▶ **EXERCISE REQUIREMENTS**
What is needed here is every line of the records that includes "land".

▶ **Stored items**
-- Opening Marker --

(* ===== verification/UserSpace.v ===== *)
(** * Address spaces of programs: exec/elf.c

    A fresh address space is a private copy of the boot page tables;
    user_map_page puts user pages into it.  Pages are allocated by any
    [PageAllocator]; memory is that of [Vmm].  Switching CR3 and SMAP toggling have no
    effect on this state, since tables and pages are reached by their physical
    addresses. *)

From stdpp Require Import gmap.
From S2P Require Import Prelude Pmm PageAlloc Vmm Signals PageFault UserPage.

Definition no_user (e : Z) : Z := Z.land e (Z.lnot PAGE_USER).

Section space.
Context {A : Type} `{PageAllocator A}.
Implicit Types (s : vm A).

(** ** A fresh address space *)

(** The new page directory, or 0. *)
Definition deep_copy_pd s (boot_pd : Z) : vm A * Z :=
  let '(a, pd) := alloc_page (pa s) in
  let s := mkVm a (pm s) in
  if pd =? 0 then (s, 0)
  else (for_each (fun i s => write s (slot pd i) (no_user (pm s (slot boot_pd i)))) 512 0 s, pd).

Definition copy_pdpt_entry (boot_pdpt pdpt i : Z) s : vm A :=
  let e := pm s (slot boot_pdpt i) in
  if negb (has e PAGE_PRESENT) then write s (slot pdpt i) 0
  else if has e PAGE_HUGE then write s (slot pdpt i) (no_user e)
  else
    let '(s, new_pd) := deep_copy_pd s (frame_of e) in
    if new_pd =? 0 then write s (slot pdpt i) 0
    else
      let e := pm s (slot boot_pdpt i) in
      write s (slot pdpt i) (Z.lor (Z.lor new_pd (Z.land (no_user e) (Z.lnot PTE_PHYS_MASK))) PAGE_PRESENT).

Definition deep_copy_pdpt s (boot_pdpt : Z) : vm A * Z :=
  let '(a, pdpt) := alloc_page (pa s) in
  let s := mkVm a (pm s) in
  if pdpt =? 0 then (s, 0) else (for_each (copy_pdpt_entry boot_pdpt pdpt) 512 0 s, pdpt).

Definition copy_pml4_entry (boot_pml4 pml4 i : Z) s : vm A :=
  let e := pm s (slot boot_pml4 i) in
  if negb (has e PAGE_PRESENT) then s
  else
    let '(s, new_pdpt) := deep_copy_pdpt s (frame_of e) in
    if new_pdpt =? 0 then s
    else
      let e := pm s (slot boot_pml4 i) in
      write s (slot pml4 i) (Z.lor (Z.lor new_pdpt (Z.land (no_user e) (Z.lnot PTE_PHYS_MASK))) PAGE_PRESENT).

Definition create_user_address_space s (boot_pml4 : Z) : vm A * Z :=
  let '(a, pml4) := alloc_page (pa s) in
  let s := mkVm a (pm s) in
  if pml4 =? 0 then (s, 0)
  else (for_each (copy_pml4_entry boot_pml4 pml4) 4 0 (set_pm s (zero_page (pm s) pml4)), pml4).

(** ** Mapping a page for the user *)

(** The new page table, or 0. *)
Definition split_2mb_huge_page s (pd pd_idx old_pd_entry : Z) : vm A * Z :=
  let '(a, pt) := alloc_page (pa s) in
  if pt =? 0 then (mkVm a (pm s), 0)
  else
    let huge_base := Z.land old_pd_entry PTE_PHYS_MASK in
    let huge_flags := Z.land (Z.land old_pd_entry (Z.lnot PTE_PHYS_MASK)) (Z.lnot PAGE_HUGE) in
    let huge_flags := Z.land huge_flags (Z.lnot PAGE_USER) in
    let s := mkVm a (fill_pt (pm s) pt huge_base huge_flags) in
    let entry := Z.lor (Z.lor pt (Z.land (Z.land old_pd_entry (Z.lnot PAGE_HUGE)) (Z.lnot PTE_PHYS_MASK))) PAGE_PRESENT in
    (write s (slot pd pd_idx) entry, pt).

-- Closing Marker --
-- Opening Marker --

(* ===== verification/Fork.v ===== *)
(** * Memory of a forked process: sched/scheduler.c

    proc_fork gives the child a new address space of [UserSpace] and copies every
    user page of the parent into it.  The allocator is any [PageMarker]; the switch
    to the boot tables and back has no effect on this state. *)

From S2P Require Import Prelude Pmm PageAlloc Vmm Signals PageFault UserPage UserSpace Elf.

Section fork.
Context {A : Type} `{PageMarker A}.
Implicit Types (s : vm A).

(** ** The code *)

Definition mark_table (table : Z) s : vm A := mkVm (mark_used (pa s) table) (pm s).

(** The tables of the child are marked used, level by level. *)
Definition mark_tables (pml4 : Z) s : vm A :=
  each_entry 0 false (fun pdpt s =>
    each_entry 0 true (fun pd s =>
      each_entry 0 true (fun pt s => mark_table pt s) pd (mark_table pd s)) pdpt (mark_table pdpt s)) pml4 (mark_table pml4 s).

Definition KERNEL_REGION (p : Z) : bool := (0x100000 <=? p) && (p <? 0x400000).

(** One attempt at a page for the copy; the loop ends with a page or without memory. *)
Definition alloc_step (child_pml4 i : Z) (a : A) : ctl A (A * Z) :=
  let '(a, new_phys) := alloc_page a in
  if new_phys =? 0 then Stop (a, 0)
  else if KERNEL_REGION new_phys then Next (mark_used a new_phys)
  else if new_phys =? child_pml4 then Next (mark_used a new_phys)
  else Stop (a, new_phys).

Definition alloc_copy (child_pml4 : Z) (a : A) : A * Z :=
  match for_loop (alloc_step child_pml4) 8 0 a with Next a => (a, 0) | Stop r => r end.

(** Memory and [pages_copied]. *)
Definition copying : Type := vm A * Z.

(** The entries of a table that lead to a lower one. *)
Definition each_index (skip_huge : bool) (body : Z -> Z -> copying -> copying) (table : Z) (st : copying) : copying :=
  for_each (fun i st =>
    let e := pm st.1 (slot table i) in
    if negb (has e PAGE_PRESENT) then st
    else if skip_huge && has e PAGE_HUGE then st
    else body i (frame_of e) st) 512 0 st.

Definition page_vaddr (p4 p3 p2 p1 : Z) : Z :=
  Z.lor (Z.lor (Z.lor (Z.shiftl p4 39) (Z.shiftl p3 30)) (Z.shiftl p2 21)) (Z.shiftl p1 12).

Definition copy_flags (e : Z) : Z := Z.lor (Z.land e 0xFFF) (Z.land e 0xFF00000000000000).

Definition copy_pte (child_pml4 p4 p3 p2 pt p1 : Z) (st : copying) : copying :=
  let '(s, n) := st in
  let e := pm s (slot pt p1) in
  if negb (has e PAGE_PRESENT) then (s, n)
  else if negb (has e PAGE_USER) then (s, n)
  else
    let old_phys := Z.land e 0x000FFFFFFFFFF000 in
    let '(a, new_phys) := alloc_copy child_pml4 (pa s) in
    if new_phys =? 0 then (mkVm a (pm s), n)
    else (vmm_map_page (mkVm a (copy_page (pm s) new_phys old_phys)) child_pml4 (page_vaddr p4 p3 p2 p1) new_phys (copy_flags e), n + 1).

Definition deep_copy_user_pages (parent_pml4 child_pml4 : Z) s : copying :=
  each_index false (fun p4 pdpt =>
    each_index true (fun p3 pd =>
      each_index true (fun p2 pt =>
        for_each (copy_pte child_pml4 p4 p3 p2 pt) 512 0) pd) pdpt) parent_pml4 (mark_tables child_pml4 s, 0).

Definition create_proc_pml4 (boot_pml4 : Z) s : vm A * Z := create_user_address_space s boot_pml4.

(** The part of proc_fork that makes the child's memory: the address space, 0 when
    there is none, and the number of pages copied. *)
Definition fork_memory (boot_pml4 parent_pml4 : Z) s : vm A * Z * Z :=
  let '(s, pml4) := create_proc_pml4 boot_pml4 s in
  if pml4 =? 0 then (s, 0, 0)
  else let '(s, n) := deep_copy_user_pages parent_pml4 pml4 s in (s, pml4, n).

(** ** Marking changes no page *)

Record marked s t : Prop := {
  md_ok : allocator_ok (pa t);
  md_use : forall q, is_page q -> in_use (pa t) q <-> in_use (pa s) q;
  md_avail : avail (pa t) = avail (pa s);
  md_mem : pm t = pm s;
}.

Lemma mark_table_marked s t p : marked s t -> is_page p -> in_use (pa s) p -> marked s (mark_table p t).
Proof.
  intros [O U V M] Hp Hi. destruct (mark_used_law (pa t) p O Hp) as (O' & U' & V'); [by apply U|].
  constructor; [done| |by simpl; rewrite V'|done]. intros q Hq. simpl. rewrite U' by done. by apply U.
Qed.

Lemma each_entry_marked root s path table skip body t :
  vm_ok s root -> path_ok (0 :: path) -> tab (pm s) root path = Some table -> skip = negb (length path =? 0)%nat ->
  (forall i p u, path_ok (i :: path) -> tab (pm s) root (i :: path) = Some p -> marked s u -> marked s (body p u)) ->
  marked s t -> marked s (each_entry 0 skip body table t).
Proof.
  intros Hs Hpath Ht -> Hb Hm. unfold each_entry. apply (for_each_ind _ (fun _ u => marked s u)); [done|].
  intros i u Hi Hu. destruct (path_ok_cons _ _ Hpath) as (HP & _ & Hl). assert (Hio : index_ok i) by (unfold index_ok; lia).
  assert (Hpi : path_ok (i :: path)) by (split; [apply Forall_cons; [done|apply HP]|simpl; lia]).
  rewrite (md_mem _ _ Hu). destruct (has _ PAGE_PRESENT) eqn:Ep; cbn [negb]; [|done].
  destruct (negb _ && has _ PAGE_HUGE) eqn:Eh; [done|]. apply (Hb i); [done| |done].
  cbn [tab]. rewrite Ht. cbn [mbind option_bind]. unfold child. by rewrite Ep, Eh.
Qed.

-- Closing Marker --

▶ **COMPLETED EXERCISE**
Definition no_user (e : Z) : Z := Z.land e (Z.lnot PAGE_USER).
      write s (slot pdpt i) (Z.lor (Z.lor new_pd (Z.land (no_user e) (Z.lnot PTE_PHYS_MASK))) PAGE_PRESENT).
      write s (slot pml4 i) (Z.lor (Z.lor new_pdpt (Z.land (no_user e) (Z.lnot PTE_PHYS_MASK))) PAGE_PRESENT).
    let huge_base := Z.land old_pd_entry PTE_PHYS_MASK in
    let huge_flags := Z.land (Z.land old_pd_entry (Z.lnot PTE_PHYS_MASK)) (Z.lnot PAGE_HUGE) in
    let huge_flags := Z.land huge_flags (Z.lnot PAGE_USER) in
    let entry := Z.lor (Z.lor pt (Z.land (Z.land old_pd_entry (Z.lnot PAGE_HUGE)) (Z.lnot PTE_PHYS_MASK))) PAGE_PRESENT in
Definition copy_flags (e : Z) : Z := Z.lor (Z.land e 0xFFF) (Z.land e 0xFF00000000000000).
    let old_phys := Z.land e 0x000FFFFFFFFFF000 in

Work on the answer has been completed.